(** ** The order of the writes *)

(** A run, with the writes that went into the transfer log in the order of their submission: a list
    of requests that only the submissions determine, whatever the code does with its links. *)
Inductive tl_run (slots : nat) : list nat -> drbd_resource -> Prop :=
  | run_start nr : tl_run slots [] (no_requests nr)
  | run_submit W e b s s' : tl_run slots W s -> wf_submission e slots b -> drbd_send_and_submit e slots b s = Ret s' ->
      tl_run slots (if enters_tl b then W ++ [length (reqs s)] else W) s'
  | run_event W e i r idx what s s' : tl_run slots W s ->
      reqs s !! i = Some r -> event_guard r idx what -> __req_mod e i idx what s = Ret s' -> tl_run slots W s'
  | run_retry W e i r s : tl_run slots W s ->
      reqs s !! i = Some r -> (i, RESTART_REQUEST) ∈ log s -> base_done r = true -> tl_run slots W (do_retry e i s).

Lemma run_reachable slots W s : tl_run slots W s -> reachable slots s.
Proof.
  induction 1 as [nr|W e b s s' _ [nr Hr] Hb Hs|W e i r idx what s s' _ [nr Hr] Hi Hg Hs|W e i r s _ [nr Hr] Hi Hre Hb]; [by exists nr|..]; exists nr; eapply rtc_r; try exact Hr.
  - by eapply step_submit.
  - by eapply step_event.
  - by eapply step_retry.
Qed.

Lemma reachable_run slots s : reachable slots s -> exists W, tl_run slots W s.
Proof.
  intros [nr Hr]. remember (no_requests nr) as s0 eqn:E. assert (exists W, tl_run slots W s0) as H0 by (subst; eexists; apply run_start).
  clear E. induction Hr as [|a b c Hab _ IH]; [done|]. apply IH. destruct H0 as [W HW].
  destruct Hab; eexists; [by eapply run_submit|by eapply run_event|by eapply run_retry].
Qed.

(** Request [a] is linked to [b], or has left the transfer log. *)
Definition linked (s : drbd_resource) (a b : nat) : Prop :=
  (exists r, reqs s !! a = Some r /\ next_write r = Some b) \/ (a, OOS_SENT) ∈ log s.

(** Each write to the next one of the run, and the last one is the one that is linked next. *)
Record run_links (W : list nat) (s : drbd_resource) : Prop := {
  rl_next k a b : W !! k = Some a -> W !! S k = Some b -> linked s a b;
  rl_last a : last W = Some a -> tl_previous_write s = Some a \/ (a, OOS_SENT) ∈ log s;
  rl_prev j : tl_previous_write s = Some j -> last W = Some j;
  rl_old a : a ∈ W -> (a < length (reqs s))%nat;
  rl_nodup : NoDup W }.

Lemma kept_links W s s' : tl_kept s s' -> run_links W s -> run_links W s'.
Proof.
  intros [P L N] [R1 R2 R3 R4 R5]. assert (length (reqs s') = length (reqs s)) as Hlen by (by rewrite <- (length_fmap next_write (reqs s')), N, length_fmap).
  split; [| | | |done].
  - intros k a b Ha Hb. destruct (R1 k a b Ha Hb) as [(r & Hr & Hn)|Hs]; [left|right; auto].
    apply (f_equal (lookup a)) in N. rewrite !list_lookup_fmap, Hr in N. destruct (reqs s' !! a) as [r'|]; [|done]. injection N as N. exists r'. by rewrite N.
  - intros a Ha. destruct (R2 a Ha) as [Hp|Hs]; [|right; auto]. destruct P as [P|(j & E1 & E2 & E3)]; [left; congruence|right]. congruence.
  - intros j Hj. destruct P as [P|(i & E1 & E2 & E3)]; [apply R3; congruence|congruence].
  - intros a Ha. rewrite Hlen. by apply R4.
Qed.

Lemma new_links slots b W s : run_links W s -> run_links W (new_request slots b s).
Proof.
  intros [R1 R2 R3 R4 R5]. split; [|done|done| |done].
  - intros k a c Ha Hc. destruct (R1 k a c Ha Hc) as [(r & Hr & Hn)|Hs]; [left|by right]. exists r. split; [|done]. by apply lookup_app_l_Some.
  - intros a Ha. cbn. rewrite length_app. specialize (R4 a Ha). lia.
Qed.

Lemma link_next s i j r : tl_previous_write s = Some j -> reqs s !! j = Some r ->
  exists r', reqs (link_previous_write i s) !! j = Some r' /\ next_write r' = Some i.
Proof.
  intros Hp Hj. unfold link_previous_write. rewrite Hp. cbn. rewrite list_lookup_alter_eq.
  destruct (decide (j = i)) as [-> |Hne]; [rewrite list_lookup_alter_eq, Hj; by eexists|]. rewrite list_lookup_alter_ne, Hj by done. by eexists.
Qed.

Lemma link_other s i a r : reqs s !! a = Some r -> tl_previous_write s <> Some a ->
  exists r', reqs (link_previous_write i s) !! a = Some r' /\ next_write r' = next_write r.
Proof.
  intros Ha Hne. unfold link_previous_write. destruct (tl_previous_write s) as [j|]; cbn; [|by exists r].
  rewrite list_lookup_alter_ne by congruence. destruct (decide (a = i)) as [-> |Hai]; [rewrite list_lookup_alter_eq, Ha; by eexists|].
  rewrite list_lookup_alter_ne by congruence. by exists r.
Qed.

(** The submission of a write links the last one of the run to it. *)
Lemma link_links W s i : run_links W s -> (i < length (reqs s))%nat -> i ∉ W -> run_links (W ++ [i]) (link_previous_write i s).
Proof.
  intros [R1 R2 R3 R4 R5] Hi Hin.
  assert (log (link_previous_write i s) = log s /\ tl_previous_write (link_previous_write i s) = Some i /\ length (reqs (link_previous_write i s)) = length (reqs s)) as (El & Ep & En).
  { unfold link_previous_write. destruct (tl_previous_write s); cbn; rewrite ?length_alter; done. }
  split.
  - intros k a b Ha Hb. unfold linked. rewrite El. apply lookup_app_Some in Hb as [Hb|[Hk Hb]].
    + pose proof (lookup_lt_Some _ _ _ Hb) as Hlt. rewrite lookup_app_l in Ha by lia. destruct (R1 k a b Ha Hb) as [(r & Hr & Hn)|Hs]; [|by right].
      destruct (decide (tl_previous_write s = Some a)) as [Hp|Hp]; [|left; destruct (link_other s i a r Hr Hp) as (r' & Hr' & Hn'); exists r'; by rewrite Hn'].
      apply R3 in Hp. rewrite last_lookup in Hp. pose proof (NoDup_lookup _ _ _ _ R5 Ha Hp). lia.
    + destruct (S k - length W)%nat as [|n] eqn:Ek; [|by destruct n]. injection Hb as <-. rewrite lookup_app_l in Ha by lia.
      assert (last W = Some a) as Hl by (rewrite last_lookup; by replace (pred (length W)) with k by lia).
      destruct (R2 a Hl) as [Hp|Hs]; [left|by right]. destruct (lookup_lt_is_Some_2 (reqs s) a) as [r Hr]; [apply R4; by eapply list_elem_of_lookup_2|].
      by eapply link_next.
  - intros a. rewrite last_snoc. intros [= <-]. by left.
  - intros j. rewrite Ep, last_snoc. done.
  - intros a [Ha%R4| ->%list_elem_of_singleton]%elem_of_app; rewrite En; done.
  - apply NoDup_app. split_and!; [done| |apply NoDup_singleton]. intros x Hx ->%list_elem_of_singleton. done.
Qed.

Lemma run_linked slots W s : tl_run slots W s -> run_links W s.
Proof.
  induction 1 as [nr|W e b s s' _ IH Hb Hs|W e i r idx what s s' _ IH Hi Hg Hs|W e i r s _ IH Hi Hre Hb].
  - split; [done|done|done| |constructor]. intros a Ha. by apply elem_of_nil in Ha.
  - apply submit_order in Hs. apply (new_links slots b) in IH as Hn. destruct (enters_tl b); eapply kept_links; try exact Hs; [|done].
    apply link_links; [by eapply kept_links, Hn; apply quiet_kept, before_link_quiet|cbn; rewrite length_alter, length_app; cbn; lia|].
    intros Ha. pose proof (rl_old _ _ IH _ Ha). lia.
  - eapply kept_links, IH. by eapply req_mod_kept.
  - eapply kept_links, IH. apply put_base_done_kept.
Qed.

(** The references of a request are not negative, and go together. *)
Lemma refs_sent s k r : settled s -> reqs s !! k = Some r -> 0 <= done_ref r /\ 0 <= oos_send_ref r /\ (oos_send_ref r <= 0 -> done_ref r = 0).
Proof.
  intros [Hc _ _] Hk. destruct (ci_refs _ _ _ Hc k r Hk) as [D1 O1]. unfold zero in *. pose proof (undone_nonneg r). pose proof (queued_nonneg r).
  pose proof (b2z_range (pred_undone s k)). pose proof (b2z_range (pred_unsent s k)). pose proof (b2z_range (0 <? done_ref r)).
  split_and!; [lia|lia|]. intros Hle. destruct (Z.ltb_spec 0 (done_ref r)); cbn [Z.b2z] in *; lia.
Qed.

Lemma linked_order s a b : settled s -> (b < length (reqs s))%nat -> linked s a b ->
  (done_ref (req s b) = 0 -> done_ref (req s a) = 0) /\ (oos_send_ref (req s b) = 0 -> oos_send_ref (req s a) = 0).
Proof.
  intros Hs Hb Hl. pose proof Hs as [Hc _ _]. destruct Hl as [(r & Ha & Hn)|Hsent].
  2:{ destruct (ci_sent _ _ _ Hc a Hsent) as (r & Ha & Hle). destruct (refs_sent s a r Hs Ha) as (D1 & O1 & Hd). rewrite (req_lookup _ _ _ Ha). split; [auto|lia]. }
  destruct (lookup_lt_is_Some_2 (reqs s) b Hb) as [rb Hrb]. rewrite (req_lookup _ _ _ Hrb), (req_lookup _ _ _ Ha).
  destruct (ci_refs _ _ _ Hc b rb Hrb) as [D1 O1]. unfold zero in *. destruct (refs_sent s a r Hs Ha) as (D2 & O2 & _).
  destruct (pred_cases s b (ci_links _ _ _ Hc)) as [(j & x & Hj & Hx & _ & Hu & Hv)|(Hno & _)]; [|by apply Hno in Ha].
  assert (j = a) as -> by (by eapply (li_inj _ (ci_links _ _ _ Hc))). simplify_eq. rewrite Hu in D1. rewrite Hv in O1.
  pose proof (undone_nonneg rb). pose proof (queued_nonneg rb). pose proof (b2z_range (0 <? done_ref rb)).
  split; intros Hz.
  - destruct (Z.ltb_spec 0 (done_ref r)); cbn [Z.b2z] in D1; lia.
  - destruct (Z.ltb_spec 0 (oos_send_ref r)); cbn [Z.b2z] in O1; lia.
Qed.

EXERCISE AIM:
Reproduce only the lines above spanning from the line containing "intros Hs Hb" through the line containing "destruct (ci_sent _", word for word.

ANSWER SECTION:
  intros Hs Hb Hl. pose proof Hs as [Hc _ _]. destruct Hl as [(r & Ha & Hn)|Hsent].
  2:{ destruct (ci_sent _ _ _ Hc a Hsent) as (r & Ha & Hle). destruct (refs_sent s a r Hs Ha) as (D1 & O1 & Hd). rewrite (req_lookup _ _ _ Ha). split; [auto|lia]. }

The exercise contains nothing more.